Group 0 (n = 369): IFN‐α + bevacizumab
IFN‐α‐2a (Intron; Schering‐Plough, Kenilworth, NJ), provided by the NCI Cancer Therapy Evaluation Program, 9 MU SC 3 times/week (non‐consecutive days).
Dose reduction to 6 MU and 3 MU if IFN‐related toxicity present.
Bevacizumab (provided by the NCI Cancer Therapy Evaluation Program) 10 mg/kg IV every 2 weeks.
Cointerventions (standard‐of‐care according to local practice): not specified.
Outcomes OS (primary outcome)
How measured: time from registration to death from any cause.
Time points measured: during treatment and follow‐up.
Time points reported: Kaplan‐Meier curves over up to 60 months, median OS.
Subgroups: nephrectomy, MSKCC, liver metastases, age, gender.
AEs, grade ≥ 3 (secondary outcome)
How measured: ongoing documentation of AEs (CTCAE v.3.0).
Time points measured: baseline, every 12 weeks.
Time points reported: frequency of participants with AEs grade ≥ 3, deaths due to AEs, treatment‐related AEs to March 2009.
Subgroups: not reported.
QoL not evaluated
PFS (secondary outcome)
How measured: time between randomization and date of progression or death, investigator assessment of x‐rays.
Time points measured: baseline, every 12 weeks.
Time points reported: Kaplan‐Meier survival curves for up to 60 months, median PFS.
Subgroups: number of adverse risk factors.
Tumour remission (secondary outcome)
How measured: investigator assessment of x‐rays, RECIST criteria.
Time points measured: baseline, every 12 weeks.
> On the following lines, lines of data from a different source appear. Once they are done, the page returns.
Definition display_chat_interface (prescription_data : option string) : M unit :=
  (if PyStr.truthy_opt prescription_data
   then emit (st_subheader "Chat with your Prescription Data")
   else emit (st_subheader "Direct Medical Chat")) >>
  let* bound := gets (fun w => chat_history (session_state w)) in
  when (bool_decide (bound = None))
    (modify (with_session (set_chat_history []))) >>
  let* history := read_chat_history in
  for_each history (fun message =>
    emit (st_chat_message (role_name (role message))) >>
    emit (st_write (content message))) >>
  let placeholder :=
    if PyStr.truthy_opt prescription_data then "Ask about your prescription..."
    else "Ask any medical question..." in
  let* user_query := (emit (st_chat_input placeholder) >> ret (chat_input env)) in
  match user_query with
  | Some query =>
      when (PyStr.truthy query)
        (append_message {| role := user; content := JStr query |} >>
         emit (st_chat_message "user") >>
         emit (st_write (JStr query)) >>
         emit (st_spinner "Thinking...") >>
         let* response := query_mistral_api query prescription_data in
         append_message {| role := assistant; content := response |} >>
         emit (st_chat_message "assistant") >>
         emit (st_write response))
  | None => ret tt
  end >>
  let* history := read_chat_history in
  match history with
  | _ :: _ =>
      let* clicked := button_ "Clear Chat History" (Some clear_key) in
      when clicked
        (modify (with_session (set_chat_history [])) >> st_rerun)
  | [] => ret tt
  end.

(** *** [main] *)

(** Lines 238-244 and 247-253: the button "Chat with this Prescription",
    written twice in [main] with two keys. *)
Definition chat_with_this_prescription (key extracted_text : string) : M unit :=
  let* clicked := button_ "Chat with this Prescription" (Some key) in
  when clicked
    (modify (with_session (set_current_prescription (Some extracted_text))) >>
     modify (with_session (set_page ChatWithData)) >>
     st_rerun).

(** Lines 213-220: the column of "Submit to Database". *)
Definition submit_to_database (extracted_text : string) (collection : Collection)
  : M unit :=
  let* clicked := button_ "Submit to Database" (Some "submit_to_db_button") in
  when clicked
    (emit (st_spinner "Saving to database...") >>
     let* result_id := save_to_database extracted_text collection in
     match result_id with
     | Some id => emit (st_success ("Successfully saved! Document ID: " +:+ id))
     | None => emit (st_error "Failed to save to database. Check MongoDB status.")
     end).

(** Lines 222-235: the column of "View Stored Prescriptions". *)
Definition view_stored_prescriptions (collection : Collection) : M unit :=
  let* clicked :=
    button_ "View Stored Prescriptions" (Some "view_prescriptions_button") in
  when clicked
    (emit (st_spinner "Fetching prescriptions...") >>
     let* prescriptions := fetch_stored_prescriptions collection in
     match prescriptions with
     | _ :: _ =>
         emit (st_subheader "Stored Prescriptions") >>
         for_each (imap pair prescriptions) (fun '(idx, prescription) =>
           emit (st_write (JStr ("Prescription " +:+ PyStr.of_nat (idx + 1) +:+ " - "
                                 +:+ str_datetime (upload_date prescription)))) >>
           emit (st_text_area ("Text " +:+ PyStr.of_nat (idx + 1))
                   (Some (extracted_text prescription))
                   (Some ("text_" +:+ PyStr.of_nat idx))))
     | [] => emit (st_info "No prescriptions found in database")
     end).

(** Lines 192-255: the page "Extract Text". *)
Definition main_extract_text (collection : option Collection) : M unit :=
  emit (st_file_uploader "Choose an image..." ["jpg"; "png"; "jpeg"]) >>
  match file_uploader env with
  | None => ret tt
  | Some uploaded_file =>
      let* image := lift (Image_open env uploaded_file) in
      emit (st_image "Uploaded Prescription") >>
      let* clicked := button_ "Extract Text" None in
      when clicked
        (emit (st_spinner "Processing image...") >>
         let* extracted_text := extract_text_from_image image in
         match extracted_text with
         | Some extracted_text =>
             when (PyStr.truthy extracted_text)
               (emit (st_subheader "Extracted Text") >>
                emit (st_text_area "Result" (Some extracted_text)
                        (Some "extracted_text_area")) >>
                match collection with
                | Some collection =>
                    emit (st_columns 3) >>
                    submit_to_database extracted_text collection >>
                    view_stored_prescriptions collection >>
                    chat_with_this_prescription "chat_prescription_button"
                      extracted_text
                | None =>
                    chat_with_this_prescription "chat_prescription_no_db_button"
                      extracted_text >>
                    emit (st_warning "Database connection failed. You can still chat with the prescription but it won't be saved.")
                end)
         | None => ret tt
         end)
  end.

(** Line 261 *)
Definition has_current_prescription (s : SessionState) : bool :=
  match current_prescription s with
  | Some v => PyStr.truthy_opt v
  | None => false
  end.

(** Lines 273-274: the label of the stored record at position [idx]. *)
Definition prescription_option (idx : nat) (prescription : Prescription) : string :=
  "Prescription " +:+ PyStr.of_nat (idx + 1) +:+ " - "
    +:+ str_datetime (upload_date prescription).

(** Lines 273-279 *)
Definition prescription_options (has_current : bool)
    (prescriptions : list Prescription) : list string :=
  let options := imap prescription_option prescriptions in
  let options := "All Prescriptions" :: options in
  if has_current then "Current Extracted Prescription" :: options else options.

(** Lines 285-286 *)
Definition all_prescriptions (prescriptions : list Prescription) : string :=
  PyStr.join (PyStr.nl +:+ PyStr.nl)
    (imap (fun idx prescription =>
             "Prescription " +:+ PyStr.of_nat (idx + 1) +:+ ":" +:+ PyStr.nl
               +:+ extracted_text prescription)
          prescriptions).

(** Lines 290-292 *)
Definition stored_prescription (selected_option : string)
    (prescriptions : list Prescription) : M (option string) :=
  match PyStr.split " " selected_option !! 1 with
  | None => leave (Raise (Py.IndexError "list index out of range"))
  | Some field =>
      match PyStr.int field with
      | None => leave (Raise (Py.ValueError "invalid literal for int() with base 10"))
      | Some n =>
          let idx := (n - 1)%Z in
          match PyStr.index prescriptions idx with
          | None => leave (Raise (Py.IndexError "list index out of range"))
          | Some prescription => ret (Some (extracted_text prescription))
          end
      end
  end.

Definition guidance_empty_store : string :=
  "No prescriptions found in database. Please extract text first or use Direct Chat.".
Time points reported: overall response rate.
Subgroups: not reported.
Funding sources Supported in part by National Cancer Institute to the Cancer and Leukemia Group B (CALGB) (Grant No. CA31946, CA33601) and by National Cancer Institute (Grants No. CA60138, CA41287, CA47642, CA45808, CA77440, CA14985, CA77202).
Declarations of interest BIR: consultant or advisory role: Genentech. WMS: consultant or advisory role: Genentech; research funding: Genentech. JP: consultant or advisory role: Genentech; honoraria: Genentech. JD: consultant or advisory role: Genentech and Novartis; honoraria: Pfizer, Novartis; research funding: Novartis, Genentech, Pfizer. DAV: research funding: Genentech.
Notes Registration: NCT00072046 (CALGB 90206).
Results on PFS and overall response rate published in Rini 2008, no cross‐over was permitted for participants randomly assigned to IFN‐α monotherapy, a substantial percentage of participants in both arms received systemic anticancer therapy subsequent to progression (62% of participants on IFN‐ monotherapy and 54% of participants on bevacizumab + IFN‐α) (mostly with sunitinib or sorafenib).
Risk of bias
Bias Authors' judgement Support for judgement
Random sequence generation (selection bias) Low risk Stratified random block design, stratified by nephrectomy status and number of adverse prognostic factors.
Allocation concealment (selection bias) Unclear risk No information provided.
Blinding of participants and personnel (performance bias) Subjective outcomes High risk No blinding.
Blinding of participants and personnel (performance bias) Objective outcomes Low risk No performance bias on OS assumed.
Blinding of outcome assessment (detection bias) Subjective outcomes High risk Non‐blinded trial and no independent review of x‐rays could potentially have contributed to the improved PFS and overall response rate.
Blinding of outcome assessment (detection bias) Objective outcomes Low risk No detection bias on OS assumed.
Incomplete outcome data (attrition bias) (OS and PFS) Low risk No attrition bias assumed due to similar censoring, 657/732 (90%) participants experienced progression or death.
Incomplete outcome data (attrition bias) (safety) Low risk Based on all participants who were eligible for evaluation for toxicity (362/363 from the intervention and 347/369 from the control group, reasons not reported).
Incomplete outcome data (attrition bias) (tumour remission) Unclear risk No data reported.
Incomplete outcome data (attrition bias) (QoL) Unclear risk Not evaluated.
Selective reporting (reporting bias) Low risk No differences in outcomes to the protocol.
Other bias High risk Treatment with second‐line systemic anticancer therapy subsequent to progression (62% of participants on IFN‐α monotherapy and 54% of participants on bevacizumab + IFN‐α) might bias OS.